[Saved data entries]
+ + +
(* ===== verification/Bytes.v ===== *)
(** Memory at the level of bytes: allocated blocks, numbers in them (the least significant
    byte first, as on the x86 platforms), and the alignment macros of
    src/core/ngx_config.h. *)
From S2P Require Import Prelude.

(** ** Alignment *)

(** [ngx_align(d, a)] and [ngx_align_ptr(p, a)]. *)
Definition ngx_align (d a : Z) : Z := Z.land (d + (a - 1)) (Z.lnot (a - 1)).
Definition ngx_align_ptr (p a : Z) : Z := Z.land (p + (a - 1)) (Z.lnot (a - 1)).

Lemma ngx_align_eq d k : 0 <= k -> ngx_align d (2 ^ k) = (d + (2 ^ k - 1)) / 2 ^ k * 2 ^ k.
Proof.
  intros Hk. unfold ngx_align. rewrite <- Z.ldiff_land.
  replace (Z.ldiff _ (2 ^ k - 1)) with (Z.ldiff (d + (2 ^ k - 1)) (Z.ones k)) by by rewrite Z.ones_equiv.
  by rewrite Z.ldiff_ones_r, Z.shiftl_mul_pow2, Z.shiftr_div_pow2.
Qed.

(** The first multiple from [d] on. *)
Lemma ngx_align_spec d k :
  0 <= k -> d <= ngx_align d (2 ^ k) < d + 2 ^ k /\ (ngx_align d (2 ^ k)) mod 2 ^ k = 0.
Proof.
  intros Hk. rewrite ngx_align_eq by done. pose proof (Z.pow_pos_nonneg 2 k ltac:(lia) Hk) as Hp.
  pose proof (Z.div_mod (d + (2 ^ k - 1)) (2 ^ k) ltac:(lia)) as H1.
  pose proof (Z.mod_pos_bound (d + (2 ^ k - 1)) (2 ^ k) Hp) as H2.
  rewrite Z.mod_mul by lia. set (q := (d + (2 ^ k - 1)) / 2 ^ k) in *. split; [|done]. lia.
Qed.

(** ** Numbers in memory *)

Fixpoint le (n : nat) (v : Z) : bytes :=
  match n with O => [] | S n => v mod 256 :: le n (v / 256) end.
Fixpoint of_le (l : bytes) : Z := match l with [] => 0 | c :: l => c + 256 * of_le l end.

(** [htonl] on a platform with the least significant byte first. *)
Definition htonl (z : Z) : Z := of_le (reverse (le 4 z)).

Lemma le_length n v : length (le n v) = n.
Proof. revert v. induction n as [|n IH]; intros v; cbn; [done|]. by rewrite IH. Qed.

Lemma zlen_le n v : zlen (le n v) = Z.of_nat n.
Proof. unfold zlen. by rewrite le_length. Qed.

Lemma of_le_le n v : 0 <= v < 256 ^ Z.of_nat n -> of_le (le n v) = v.
Proof.
  revert v. induction n as [|n IH]; intros v Hv; cbn [le of_le]; [cbn in Hv; lia|].
  rewrite Nat2Z.inj_succ, Z.pow_succ_r in Hv by lia.
  rewrite IH; [pose proof (Z.div_mod v 256 ltac:(lia)); lia|].
  split; [apply Z.div_pos; lia|]. apply Z.div_lt_upper_bound; lia.
Qed.

(** ** Blocks *)

(** An allocated block: its address and its bytes. *)
Record block := mk_block { base : Z; data : bytes }.

Definition inside (b : block) (a n : Z) : bool := (base b <=? a) && (a + n <=? base b + zlen (data b)).

(** The [n] bytes at the address [a], and writing there. *)
Definition get_bytes (b : block) (a n : Z) : option bytes :=
  if inside b a n then Some (slice (data b) (a - base b) (a - base b + n)) else None.
Definition put_bytes (b : block) (a : Z) (w : bytes) : option block :=
  if inside b a (zlen w)
  then Some (mk_block (base b)
         (take (Z.to_nat (a - base b)) (data b) ++ w ++ drop (Z.to_nat (a - base b + zlen w)) (data b)))
  else None.

Definition get_u64 (b : block) (a : Z) : option Z := w ← get_bytes b a 8; Some (of_le w).
Definition get_u16 (b : block) (a : Z) : option Z := w ← get_bytes b a 2; Some (of_le w).

(** A block where other bytes were written. *)
Definition same_block (b b' : block) : Prop := base b' = base b /\ zlen (data b') = zlen (data b).

Lemma put_bytes_ok b a w :
  base b <= a -> a + zlen w <= base b + zlen (data b) ->
  exists b', put_bytes b a w = Some b' /\ same_block b b'.
Proof.
  intros H1 H2. unfold put_bytes, inside. rewrite (proj2 (Z.leb_le _ _) H1), (proj2 (Z.leb_le _ _) H2).
  eexists. split; [done|]. split; [done|]. cbn [data base]. unfold zlen in *.
  rewrite !length_app, length_take, length_drop. lia.
Qed.

Lemma get_bytes_inside b a n w : get_bytes b a n = Some w -> base b <= a /\ a + n <= base b + zlen (data b).
Proof. unfold get_bytes, inside. case_match; [|done]. lia. Qed.

Lemma get_put_same b a w b' : put_bytes b a w = Some b' -> get_bytes b' a (zlen w) = Some w.
Proof.
  unfold put_bytes. case_match eqn:E; [|done]. intros [= <-]. unfold inside in E.
  unfold get_bytes, inside. cbn [data base]. pose proof (zlen_nonneg w).
  set (pre := take (Z.to_nat (a - base b)) (data b)).
  assert (Hp : zlen pre = a - base b) by (subst pre; unfold zlen in *; rewrite length_take; lia).
  rewrite (proj2 (Z.leb_le _ _)), (proj2 (Z.leb_le _ _)).
  - cbn [andb]. rewrite <- Hp. by rewrite slice_mid.
  - autorewrite with zlen. rewrite Hp. unfold zlen. rewrite length_drop. lia.
  - lia.
Qed.

Lemma slice_put_other (l w : bytes) p c n :
  0 <= p -> 0 <= c -> 0 <= n -> p + zlen w <= zlen l -> c + n <= zlen l -> p + zlen w <= c \/ c + n <= p ->
  slice (take (Z.to_nat p) l ++ w ++ drop (Z.to_nat (p + zlen w)) l) c (c + n) = slice l c (c + n).
Proof.
  intros Hp Hc Hn Hl Hl2 Hd. unfold slice, zlen in *. rewrite (Z2Nat.inj_add p), Nat2Z.id in * by lia.
  apply list_eq. intros i.
  destruct (decide (i < Z.to_nat (c + n - c))%nat) as [Hi|Hi].
  - rewrite !lookup_take_lt, !lookup_drop by done.
    destruct Hd as [Hd|Hd].
    + rewrite !lookup_app_r by (rewrite length_take; lia). rewrite lookup_drop. f_equal.
      rewrite length_take. lia.
    + rewrite lookup_app_l by (rewrite length_take; lia). apply lookup_take_lt. lia.
  - by rewrite !lookup_take_ge by lia.
Qed.

Lemma get_put_other b a w b' c n :
  put_bytes b a w = Some b' -> 0 <= n -> a + zlen w <= c \/ c + n <= a -> get_bytes b' c n = get_bytes b c n.
Proof.
  intros Hput Hn Hd. pose proof Hput as Hput'. unfold put_bytes in Hput. case_match eqn:E; [|done].
  unfold inside in E. destruct (put_bytes_ok b a w) as (b2 & E2 & Hb & Hl); [lia|lia|].
  rewrite Hput' in E2. injection E2 as <-. unfold get_bytes, inside. rewrite Hb, Hl.
  destruct ((base b <=? c) && (c + n <=? base b + zlen (data b))) eqn:Ei; [|done].
  f_equal. injection Hput as <-. cbn [data]. replace (a - base b + zlen w) with (a - base b + zlen w) by lia.
  apply slice_put_other; lia.
Qed.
+ + +
#### [Task directions]
From the entries above, extract every line where the word "induction" appears.

#### [Response to the exercise]
Proof. revert v. induction n as [|n IH]; intros v; cbn; [done|]. by rewrite IH. Qed.
  revert v. induction n as [|n IH]; intros v Hv; cbn [le of_le]; [cbn in Hv; lia|].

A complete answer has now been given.